Another way in which the staff spread the word about COLORS is through their website. On this site, the program can inform LGBTQ youth and speak to them directly through their youth blog that is starting to gain national attention. The blog is written anonymously by an LGBTQ+ youth, who writes under the pen name Anon. The blog and the site as a whole are designed to let youth know they are not alone and that there are people they can talk to in a discreet manner about any questions they are having.

Karr says that COLORS has become “like a family”—and that family is growing. COLORS has expanded to support up to sixteen therapists. This is incredible progress, but, at the same time, it is nowhere near enough to meet the need of the larger Los Angeles LGBTQ+ youth community. That is why both Cynthia Ruffin and Dr. Sadownick are looking towards the future.

A Vital Program’s Bright Future

Ruffin says that the foundations they’ve built over the last ten years have consisted largely of advocating for and educating the Los Angeles LGBTQ+ community to know that COLORS is a trustworthy and valuable resource. Now she is hoping to make further partnerships in local schools and universities, to bring COLORS-style therapy to youth who might otherwise not be able to access it.

A woman with a big smile and short, curly hair, wearing a finely tailored jacket.
Cynthia Ruffin is the current director of COLORS.

“We have got some pretty good relationships with schools,” Ruffin says. But this consists mostly of referrals, which rely on the ability and willingness of parents to bring their children to therapy sessions. Explains Ruffin, “12 or 13-year-olds, for example, need their parents to drive them to Culver City for therapy.” But what happens when the parents aren’t supportive? That is the question driving Ruffin and Dr. Sadownick to try to build more partnerships with local schools. Ideally, if therapists could have sessions on-site at public middle and high schools, the program could reach more people in need.

“LGBTQ youth can opt-in to therapy without parental permission from age 12,” says Ruffin. “But they can’t get on the bus and go across town by themselves.” Hence the idea of embedding therapists at schools. Explains Ruffin, “The alternative is to be right on-site because youth can see a therapist anytime throughout their school day.”

Dr. Sadownick furthermore hopes to see a program like COLORS—a free therapy clinic for LGBTQ+-identifying youth—on “every campus” at the university level. There is a significant lack of therapists who are specifically trained to deal with the multitude of challenges that come from being a marginalized youth in today’s culture. That is why his focus is getting more therapists specialized in the needs of LGBTQ youths.

A Ten-Year Anniversary Bash

Before accomplishing all the further goals that our world needs, Dr. Sadownick, Ruffin, Karr, and all of the other people who have made COLORS what it is are going to celebrate its ten-year anniversary. The celebration, scheduled for July 17th, 2021, will be held in Dr. Sadownick’s backyard and will follow all the California Department of Health guidelines. Tickets are limited due to the ongoing pandemic, but those who want to come out and celebrate COLORS and are unable to attend in person will be welcomed to a digital livestream that will allow all who want to celebrate COLORS to do so virtually.
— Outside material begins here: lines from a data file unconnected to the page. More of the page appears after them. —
(* ===== verification/EmailOutbox.v ===== *)
(** * The verification-e-mail outbox

    [internal/repository/email_delivery.go] (module [EmailDeliveryRepository]) and
    [internal/service/email_delivery.go] (module [EmailWorker]): tasks are queued in
    the transaction that issues a code, and a worker claims them in batches under a
    lease, re-checks each one, calls the mail provider and records the outcome,
    fenced by its lease token.  [wake] and [Run]'s timer only decide when
    [RunBatch] is called and are not modelled. *)

From S2P Require Import Prelude.
From S2P Require Import GoText.
From S2P Require Import Apierr.
From S2P Require Import Effects.
From S2P Require Import Logic.
From S2P Require Import Model.
From S2P Require Import Validation.
From S2P Require Import Digest.
From S2P Require Import AuthRepo.
From S2P Require Import AuthService.
Open Scope Z_scope.

(** ** internal/repository/email_delivery.go *)
Module EmailDeliveryRepository.
Section ops.
Context `{Env} `{Pg}.
Import VerificationEmailDelivery.

Record Claim := mkClaim { cl_row : t; CurrentCodeDigest : string }.

(** The challenge of a task is one its code can no longer answer. *)
Definition code_invalid (db : DB) (now : time) (d : t) : bool :=
  match email_verification_codes db !! ChallengeID d with
  | Some c =>
      (EmailVerificationCode.ExpiresAt c <=? now) ||
      bool_decide (EmailVerificationCode.ConsumedAt c <> None) ||
      negb (bool_decide (EmailVerificationCode.CodeDigest c = CodeDigest d)) ||
      (5 <=? EmailVerificationCode.FailedAttempts c)
  | None => false
  end.

Definition has_code (d : t) : bool := bool_decide (Code d <> None).

Definition in_ids (l : list t) (d : t) : bool := existsb (fun r => ID r =? ID d) l.

Definition clear_invalid (now : time) (limit : nat) (db : DB) : DB :=
  let expired := firstn limit
    (select (fun d => has_code d && code_invalid db now d)
       (verification_email_deliveries db)) in
  db <| verification_email_deliveries :=
    (fun d => if in_ids expired d then d <| Code := None |> else d) <$>
      verification_email_deliveries db |>.

Definition ClearInvalidCodes (now : time) (limit : nat) : MT unit :=
  exec (clear_invalid now limit).

Definition new_delivery (id challengeID : Z) (email purpose codeDigest code : string)
    (now : time) : t :=
  mk id challengeID email purpose codeDigest (Some code) VerificationEmailDeliveryPending 0
    (Some now) None None None None None None now now.

Definition Enqueue (challenge : EmailVerificationCode.t)
    (email purpose codeDigest code : string) (now : time) : MT Z :=
  let* id := NextID in
  stmt (fun db =>
    match insert_row "verification_email_deliveries_pkey" id
            (new_delivery id (EmailVerificationCode.ID challenge) email purpose
               codeDigest code now) (verification_email_deliveries db) with
    | inl err => inl err
    | inr t => inr (tt, db <| verification_email_deliveries := t |>)
    end) ;;;
  mret id.

(** *** Claims *)
Definition open_state (d : t) : bool :=
  bool_decide (State d = VerificationEmailDeliveryPending) ||
  bool_decide (State d = VerificationEmailDeliverySending).

Definition due (now : time) (d : t) : bool :=
  open_state d &&
  match NextAttemptAt d with Some n => n <=? now | None => false end &&
  match LeaseUntil d with Some u => u <=? now | None => true end.

(** [ORDER BY next_attempt_at, id]. *)
Definition earlier (a b : t) : bool :=
  match NextAttemptAt a, NextAttemptAt b with
  | Some x, Some y => if x <? y then true else if x =? y then ID a <=? ID b else false
  | _, _ => ID a <=? ID b
  end.

Definition leased (token : string) (until now : time) (d : t) : t :=
  d <| State := VerificationEmailDeliverySending |> <| LeaseToken := Some token |>
    <| LeaseUntil := Some until |> <| UpdatedAt := now |>.

(** The code of the task still answers its challenge; for a password reset, the
    address still has an account. *)
Definition current (db : DB) (now : time) (d : t) (c : EmailVerificationCode.t) : bool :=
  bool_decide (EmailVerificationCode.CodeDigest c = CodeDigest d) &&
  bool_decide (EmailVerificationCode.ConsumedAt c = None) &&
  (now <? EmailVerificationCode.ExpiresAt c) &&
  (EmailVerificationCode.FailedAttempts c <? 5) &&
  (negb (bool_decide (Purpose d = VerificationPurposePasswordReset)) ||
   exists_row (fun u => bool_decide (pg_lower (User.Email u) = pg_lower (Email d)) &&
                        UserRepository.live u) (users db)).

Definition current_code_digest (db : DB) (now : time) (d : t) : string :=
  match email_verification_codes db !! ChallengeID d with
  | Some c => if current db now d c then EmailVerificationCode.CodeDigest c else ""
  | None => ""
  end.

Definition candidates (now : time) (limit : nat) (db : DB) : list t :=
  firstn limit (sort_by earlier (select (due now) (verification_email_deliveries db))).

Definition claim_due (now until : time) (token : string) (limit : nat) (db : DB)
    : list Claim * DB :=
  let cs := candidates now limit db in
  let claimed := map (leased token until now) cs in
  (map (fun d => mkClaim d (current_code_digest db now d)) (sort_by earlier claimed),
   db <| verification_email_deliveries :=
     (fun d => if in_ids cs d then leased token until now d else d) <$>
       verification_email_deliveries db |>).

Definition ClaimDue (now leaseUntil : time) (leaseToken : string) (limit : Z)
    : MT (list Claim) :=
  if (limit <=? 0) || (1000 <? limit)
  then throw (ENew "verification email delivery claim limit must be between 1 and 1000")
  else stmt (fun db => inr (claim_due now leaseUntil leaseToken (Z.to_nat limit) db)).

Definition stringValue (v : option string) : string :=
  match v with Some s => s | None => "" end.

(** The fence of both statements below. *)
Definition owned_row (claim : Claim) (d : t) : bool :=
  bool_decide (ID d = ID (cl_row claim)) &&
  bool_decide (State d = VerificationEmailDeliverySending) &&
  bool_decide (LeaseToken d = Some (stringValue (LeaseToken (cl_row claim)))).

Definition lease_valid (now : time) (d : t) : bool :=
  match LeaseUntil d with Some u => now <? u | None => false end.

(** [None] is [RowsAffected = 0]. *)
Definition RefreshClaim (claim : Claim) (now : time) : MT (option Claim) :=
  query (fun db =>
    (fun d => mkClaim d (current_code_digest db now d)) <$>
      first (fun d => owned_row claim d && lease_valid now d)
        (verification_email_deliveries db)).

Definition UpdateClaim (claim : Claim) (updates : t -> t) : MT bool :=
  let* affected := stmt (fun db =>
    let '(n, rows) := update_where (owned_row claim) updates
                        (verification_email_deliveries db) in
    inr (n, db <| verification_email_deliveries := rows |>)) in
  mret (affected =? 1).
End ops.
End EmailDeliveryRepository.

(** ** internal/service/email_delivery.go *)
Module EmailWorker.
Import EmailDeliveryRepository.

Definition defaultVerificationEmailDeliveryBatchSize : Z := 4.
Definition defaultVerificationEmailDeliveryLease : duration := Minute.
Definition defaultVerificationEmailDeliveryAttempts : Z := 8.
Definition defaultVerificationEmailDeliveryRetry : duration := 30 * Second.

Record Options := mkOptions {
  BatchSize : Z;
  LeaseDuration : duration;
  MaxAttempts : Z;
  RetryDelay : duration;
}.

Record Worker := mkWorker { wk_sender : Sender; opts : Options }.

(** [NewVerificationEmailDeliveryWorker]. *)
Definition NewWorker (sender : Sender) (o : Options) : Worker :=
  mkWorker sender (mkOptions
    (if (BatchSize o <=? 0) || (100 <? BatchSize o)
     then defaultVerificationEmailDeliveryBatchSize else BatchSize o)
    (if LeaseDuration o <=? 0
     then defaultVerificationEmailDeliveryLease else LeaseDuration o)
    (if MaxAttempts o <=? 0
     then defaultVerificationEmailDeliveryAttempts else MaxAttempts o)
    (if RetryDelay o <=? 0
     then defaultVerificationEmailDeliveryRetry else RetryDelay o)).

(** [retryDelay]; [fuel] bounds the loop (64 doublings pass 24 hours). *)
Fixpoint retry_loop (fuel : nat) (index attempts delay : Z) : duration :=
  match fuel with
  | O => delay
  | S fuel' =>
      if (index <? attempts) && (delay <? 24 * Hour)
      then retry_loop fuel' (wrap32 (index + 1)) attempts (wrap64 (delay * 2))
      else delay
  end.

Definition retryDelay (base : duration) (attempts : Z) : duration :=
  let delay := retry_loop 64 1 attempts base in
  if 24 * Hour <? delay then 24 * Hour else delay.

Record Result := mkResult {
  Claimed : Z; Sent : Z; Canceled : Z; Rescheduled : Z; DeadLettered : Z }.
#[global] Instance eta_Result : Eta Result := fun x =>
  mkResult (Claimed x) (Sent x) (Canceled x) (Rescheduled x) (DeadLettered x).

(** What the provider was asked to send. *)
Record MailSent := mkMailSent {
  ms_purpose : string; ms_email : string; ms_code : string; ms_error : option goerr }.

Section worker.
Context `{Env} `{Pg} `{!Interference DB}.
Import VerificationEmailDelivery.

Abbreviation W := (M (World DB (list MailSent))).

Definition inTx {R} (fn : MT R) : W R := InTx interp_before fn.

(** [leaseToken]: 24 random bytes in hexadecimal. *)
Definition leaseToken : W string :=
  let* raw := RandReadW 24 in
  match raw with
  | Some b => mret (hex_encode b)
  | None => throw (ENew "crypto/rand")
  end.

(** [sendVerificationEmail]; the provider's answers are indexed by the calls
    already made. *)
Definition sendVerificationEmail (sender : Sender) (purpose email code : string)
    : W (option goerr) := fun w =>
  let k := length (w_ext w) in
  if bool_decide (purpose = VerificationPurposeRegistration) then
    let r := SendRegistrationCode sender k email code in
    (inr r, w <| w_ext := w_ext w ++ [mkMailSent purpose email code r] |>)
  else if bool_decide (purpose = VerificationPurposePasswordReset) then
    let r := SendPasswordResetCode_ sender k email code in
    (inr r, w <| w_ext := w_ext w ++ [mkMailSent purpose email code r] |>)
  else (inr (Some (ENew "unknown verification email purpose")), w).

Definition updateClaim (claim : Claim) (updates : t -> t) : W bool :=
  inTx (UpdateClaim claim updates).

(** The four outcomes, as the code's update maps. *)
Definition canceled (now : time) (d : t) : t :=
  d <| State := VerificationEmailDeliveryCanceled |> <| LeaseToken := None |>
    <| LeaseUntil := None |> <| NextAttemptAt := None |>
    <| LastErrorCode := Some "stale_challenge"%string |> <| CanceledAt := Some now |>
    <| UpdatedAt := now |> <| Code := None |>.

Definition sent (now : time) (d : t) : t :=
  d <| State := VerificationEmailDeliverySent |> <| LeaseToken := None |>
    <| LeaseUntil := None |> <| NextAttemptAt := None |> <| LastErrorCode := None |>
    <| SentAt := Some now |> <| UpdatedAt := now |>.

Definition dead_lettered (claim : Claim) (now : time) (errorCode : string) (d : t) : t :=
  d <| State := VerificationEmailDeliveryDeadLetter |>
    <| Attempts := wrap32 (Attempts (cl_row claim) + 1) |> <| NextAttemptAt := None |>
    <| LeaseToken := None |> <| LeaseUntil := None |>
    <| LastErrorCode := Some errorCode |> <| DeadLetteredAt := Some now |>
    <| UpdatedAt := now |> <| Code := None |>.

Definition rescheduled (attempts : Z) (next now : time) (d : t) : t :=
  d <| State := VerificationEmailDeliveryPending |> <| Attempts := attempts |>
    <| NextAttemptAt := Some next |> <| LeaseToken := None |> <| LeaseUntil := None |>
    <| LastErrorCode := Some "provider_error"%string |> <| UpdatedAt := now |>.

Definition deadLetter (claim : Claim) (now : time) (errorCode : string) : W bool :=
  updateClaim claim (dead_lettered claim now errorCode).

(** The code of a refreshed claim, when it may be sent. *)
Definition sendable (claim : Claim) : option string :=
  match Code (cl_row claim) with
  | Some code =>
      if bool_decide (CurrentCodeDigest claim = ""%string) ||
         negb (bool_decide (CurrentCodeDigest claim = CodeDigest (cl_row claim)))
      then None else Some code
  | None => None
  end.

Definition counted (updated : bool) (f : Result -> Result) : Result -> Result :=
  if updated then f else fun r => r.

(** The end of the loop's body: what the provider's answer makes of the claim. *)
Definition record_answer (w : Worker) (claim : Claim) (now : time)
    (deliveryErr : option goerr) : W (Result -> Result) :=
  match deliveryErr with
  | None =>
      let* updated := updateClaim claim (sent now) in
      mret (counted updated (fun r => r <| Sent := Sent r + 1 |>))
  | Some _ =>
      let attempts := wrap32 (Attempts (cl_row claim) + 1) in
      if wrap32 (MaxAttempts (opts w)) <=? attempts then
        let* updated := deadLetter claim now "delivery_exhausted" in
        mret (counted updated (fun r => r <| DeadLettered := DeadLettered r + 1 |>))
      else
        let next := time_Add now (retryDelay (RetryDelay (opts w)) attempts) in
        let* updated := updateClaim claim (rescheduled attempts next now) in
        mret (counted updated (fun r => r <| Rescheduled := Rescheduled r + 1 |>))
  end.

(** The body of [RunBatch]'s loop for one claim: how it changes the counters. *)
Definition deliver_one (w : Worker) (claim : Claim) : W (Result -> Result) :=
  let* now := NowW in
  let* refreshed := inTx (RefreshClaim claim now) in
  match refreshed with
  | None => mret (fun r => r)
  | Some claim =>
      match sendable claim with
      | None =>
          let* updated := updateClaim claim (canceled now) in
          mret (counted updated (fun r => r <| Canceled := Canceled r + 1 |>))
      | Some code =>
          let* deliveryErr := sendVerificationEmail (wk_sender w) (Purpose (cl_row claim))
                                (Email (cl_row claim)) code in
          record_answer w claim now deliveryErr
      end
  end.

(** The loop: the first error ends it, with the counters so far. *)
Fixpoint deliver_all (w : Worker) (claims : list Claim) (r : Result)
    : W (Result * option goerr) :=
  match claims with
  | [] => mret (r, None)
  | claim :: claims' =>
      let* o := attempt (deliver_one w claim) in
      match o with
      | inl err => mret (r, Some err)
      | inr f => deliver_all w claims' (f r)
      end
  end.

Definition RunBatch (w : Worker) : W (Result * option goerr) :=
  let* now := NowW in
  let* token := leaseToken in
  let* claims := inTx (
    ClearInvalidCodes now (Z.to_nat (BatchSize (opts w) * 10)) ;;;
    ClaimDue now (time_Add now (LeaseDuration (opts w))) token (BatchSize (opts w))) in
  deliver_all w claims (mkResult (Z.of_nat (length claims)) 0 0 0 0).

(** The worker as the queue of the auth service. *)
Definition Queue : DeliveryQueue := mkDeliveryQueue EmailDeliveryRepository.Enqueue KickEmailWorker.
End worker.
End EmailWorker.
“We’re hoping to bring together hopefully about 100 people to come through and hear about what we’ve done in the last 10 years and how we intend to keep on growing,” Ruffin explains. The streaming link will be made available on the program’s website, colorsyouth.org.

Ruffin, Karr, and Dr. Sadownick want this anniversary to focus on all the hard work and impact COLORS has achieved. For this anniversary, says Ruffin, “the biggest thing is just to celebrate this beautiful accomplishment that we have been here and [that we have been able] to do this for 10 years without fail.”